Lemma sim_VerifyOTP email code w s : refines w s ->
  wp (answer_of (CVerifyOTP email code)) (simulated (CVerifyOTP email code) s) w.
Proof.
  intros Hs. eapply wp_plain; [done|done|apply VerifyOTP_effect, Hs|].
  intros r w' Ht (T' & Hat & Hr). assert (outside (verify_keys email)) as HK by outside_keys.
  destruct r as [[]|e]; [|destruct Hr as [_ ->]; by eapply sim_failed].
  destruct Hr as ((e & He & Hcode) & c & now & Hk & Hem & _ & ->).
  destruct (known_account _ _ _ Hs Hk) as (a & Ha & _). rewrite Hem in Ha.
  destruct (account_row _ _ _ _ _ Hs Ha) as (row & Hrow & Hl & -> & _).
  destruct (users_inv_table _ (rf_inv _ _ Hs)) as [Hok _].
  eexists. split; [eapply sp_verify; [exact Ha|by eapply (rf_codes _ _ Hs)]|].
  eapply refines_quiet; [done|done|done|done|].
  by rewrite (accounts_update _ _ _ _ Hok Hrow Hl), account_of_activated, (rf_accounts _ _ Hs).
Qed.

Lemma sim_Logout tok w s : refines w s ->
  wp (answer_of (CLogout tok)) (simulated (CLogout tok) s) w.
Proof.
  intros Hs. eapply wp_plain; [done|done|apply Logout_effect, Hs|].
  intros r w' Ht [Hat Hr]. assert (outside no_keys) as HK by outside_keys.
  destruct r as [[]|e]; [|by eapply sim_failed]. destruct Hr as (c & Hc & Hkind & Hn).
  exists (close_session (Claims.ID c) s). split; [by apply sp_logout|]. apply refines_close; [|done].
  eapply refines_quiet; [done|done|done|done|by apply (set_accounts_same w)].
Qed.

···

ACTION ITEM. Output, and output only, the lines from the one containing "by rewrite (accounts_update" through the last line of the data above.

WRITTEN ANSWER.
  by rewrite (accounts_update _ _ _ _ Hok Hrow Hl), account_of_activated, (rf_accounts _ _ Hs).
Qed.

Lemma sim_Logout tok w s : refines w s ->
  wp (answer_of (CLogout tok)) (simulated (CLogout tok) s) w.
Proof.
  intros Hs. eapply wp_plain; [done|done|apply Logout_effect, Hs|].
  intros r w' Ht [Hat Hr]. assert (outside no_keys) as HK by outside_keys.
  destruct r as [[]|e]; [|by eapply sim_failed]. destruct Hr as (c & Hc & Hkind & Hn).
  exists (close_session (Claims.ID c) s). split; [by apply sp_logout|]. apply refines_close; [|done].
  eapply refines_quiet; [done|done|done|done|by apply (set_accounts_same w)].
Qed.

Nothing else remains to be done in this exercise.